- Power type: Diesel-mechanical
- Builder: Hudswell Clarke
- Build date: 1934
- Total produced: 2
- Configuration:: ​
- • Whyte: 0-6-0DM
- • UIC: C
- Gauge: 4 ft 8+1⁄2 in (1,435 mm) standard gauge
- Wheel diameter: 3 ft 4 in (1.016 m)
- Wheelbase: 9 ft 0 in (2.74 m)
- Length: 26 ft 10.5 in (8.19 m)
- Width: 8 ft 7 in (2.62 m)
- Height: 12 ft 0 in (3.66 m)
- Loco weight: 30.5 long tons (31.0 t; 34.2 short tons)
- Fuel capacity: 100 imp gal (450 L; 120 US gal)
- Prime mover: Mirrlees-Ricardo
- Engine type: 8-cyl diesel
- Transmission: Bostock & Bramley
- Train heating: None
- Loco brake: Air
- Train brakes: None
- Maximum speed: 19 mph (31 km/h)
- Power output: 150 hp (112 kW)
- Tractive effort: Max: 11,950 lbf (53.2 kN)
- Operators: London, Midland and Scottish Railway
- Numbers: LMS 7055–7056
- Withdrawn: See text
- Disposition: Both scrapped

= LMS diesel shunters 7055/6 =

LMS diesel shunters 7055/6 were built by Hudswell Clarke.

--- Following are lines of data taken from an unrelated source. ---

Lemma map_find_in_spec cur vaddr l w :
  Forall (λ m, is_Some (k_heap w !! m)) l →
  wp (map_find_in cur vaddr l) (λ r w', w' = w ∧
    ((∃ m md l1 l2, r = Ok (Some m) ∧ l = l1 ++ m :: l2 ∧ k_heap w !! m = Some md
        ∧ hit cur vaddr md
        ∧ Forall (λ m', ∀ md', k_heap w !! m' = Some md' → ¬ hit cur vaddr md') l1)
     ∨ (r = Ok None
        ∧ Forall (λ m', ∀ md', k_heap w !! m' = Some md' → ¬ hit cur vaddr md') l))) w.
Proof.
  induction 1 as [|m l [md Hm] Hl IH]; cbn [map_find_in].
  { apply wp_ret. split; [done|]. by right. }
  apply wp_bind, (wp_the_map m md); [done|].
  destruct (bool_decide (m_owner md = cur) && _) eqn:Hb.
  - apply wp_ret. split; [done|]. left. exists m, md, [], l. repeat split; try done.
    + apply andb_prop in Hb as [Hb%bool_decide_eq_true _]. done.
    + apply andb_prop in Hb as [_ Hb]. apply orb_prop in Hb as [Hb|Hb];
        apply bool_decide_eq_true in Hb; auto.
  - assert (Hno : ¬ hit cur vaddr md).
    { intros [Ho Hv]. rewrite bool_decide_eq_true_2 in Hb by done. cbn in Hb.
      apply orb_false_elim in Hb as [H1%bool_decide_eq_false H2%bool_decide_eq_false].
      by destruct Hv. }
    eapply wp_mono; [apply IH|]. intros r w' [-> [(m' & md' & l1 & l2 & -> & -> & H1 & H2 & H3)|[-> HF]]];
      (split; [done|]).
    + left. exists m', md', (m :: l1), l2. repeat split; try done; try apply H2.
      constructor; [|done]. intros md'' Heq. by simplify_eq.
    + right. split; [done|]. constructor; [|done]. intros md'' Heq. by simplify_eq.
Qed.

(** ** Reclaim by owner *)
Definition victim (h : gmap mapid map) (owner : task) (m : mapid) : bool :=
  match h !! m with
  | Some md => bool_decide (m_owner md = owner) && bool_decide (m_group_id md = 0)
  | None => false
  end.

Definition victims (h : gmap mapid map) (owner : task) (l : list mapid) : list mapid :=
  filter (λ m, victim h owner m = true) l.

Definition registry_ok (r : registry) (w : kstate) : Prop :=
  NoDup (reg_get r w)
  ∧ Forall (λ m, ∃ md, k_heap w !! m = Some md ∧ release_ok md) (reg_get r w).
Lemma ctrl_devices_of w : ctrls_ok w → Forall2 (device_of (k_ctrls w)) (ctrl_list w) (ctrl_devices w).
Proof.
  intros [_ HF]. unfold ctrl_devices. induction HF as [|c cs [ct Hc] _ IH]; [constructor|]. cbn. rewrite Hc. cbn.
  constructor; [by exists ct|done].
Qed.

Lemma store_mapping_spec m req n md ds d dm w :
  k_heap w !! m = Some md → gpu_mapped req n md → (length ds < max_num_ctrls)%nat →
  mapped_on ds md (k_trace w) → mapped_for d dm (k_trace w) →
  wp (store_mapping m (length ds) dm) (rewrites m (λ _ md' tr, gpu_mapped req n md' ∧ mapped_on (ds ++ [d]) md' tr) w) w.
Proof.
  intros Hm ((Hreq & Hn & Hr & gd & Hd & Hp & Hi & Hms) & gd' & ms & Hd' & Hm') Hj (gd2 & ms2 & Hd2 & Hm2 & Hon) Hfor.
  assert (gd2 = gd) as -> by congruence. assert (ms2 = ms) as -> by congruence. clear Hd2 Hm2. set (j := length ds) in *.
  assert (gd' = gd) as -> by congruence. clear Hd'. destruct (Hms ms Hm') as [Hlen HF].
  unfold store_mapping. apply wp_bind, (wp_the_map m md); [done|]. rewrite Hd, Hm'.
  destruct (lookup_lt_is_Some_2 ms j ltac:(lia)) as [x ->].
  apply wp_bind, (wp_the_map m md); [done|]. rewrite Hd. apply (wp_upd_map m md); [done|].
  eexists tt, _. split; [done|]. split; [reflexivity|]. split; [by apply extends_same|].
  split; [split; [|by eexists _, _]|].
  2: { eexists _, _. split; [reflexivity|]. split; [reflexivity|]. cbn. intros i d' [Hi'|[Hge Hi']]%lookup_app_Some.
       - destruct (Hon i d' Hi') as (dm' & ? & ?). exists dm'. split; [|done]. apply lookup_lt_Some in Hi'.
         by rewrite list_lookup_insert_ne by (unfold j; lia).
       - apply list_lookup_singleton_Some in Hi' as [Hi' <-]. assert (i = j) as -> by (unfold j; lia). exists dm. split; [|done].
         apply list_lookup_insert_eq. lia. }
  split; [exact Hreq|]. split; [exact Hn|]. split; [exact Hr|].
  eexists. split; [reflexivity|]. split; [exact Hp|]. split; [exact Hi|].
  intros ms' [= <-]. rewrite length_insert. split; [done|].
  by apply Forall_insert.
Qed.

Lemma set_addrs_mapped req n md addrs :
  gpu_mapped req n md → length addrs = length (m_addrs md) →
  gpu_mapped req n (md <| m_addrs := addrs |>).
Proof.
  intros [((? & ? & ? & ? & ? & ? & ? & Hl) & ?) ?] Hlen.
  split; [|done]. split; [|done]. repeat split; try done. cbn. congruence.
Qed.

They were initially allocated numbers 7405/7406 but these numbers were never carried. Testing started in August 1934. One locomotive was taken into LMS stock in December 1934 and the other in October 1935.

==Conversion==
They were withdrawn from normal service in April/May 1939 and subsequently converted to mobile power units, emerging in their new guise as MPU2/MPU1 in May 1940/October 1940 respectively. MPU2 (7055) was later allocated to the Eastern Region of British Railways, where it was identified as number 953 in their departmental vehicle series.

==Scrapping==
They were scrapped in February 1964/January 1956 respectively, though due to administrative errors, the disposal of 953 (7055) was not recorded and it was initially allocated number 968004 in the new departmental locomotive series introduced in 1968.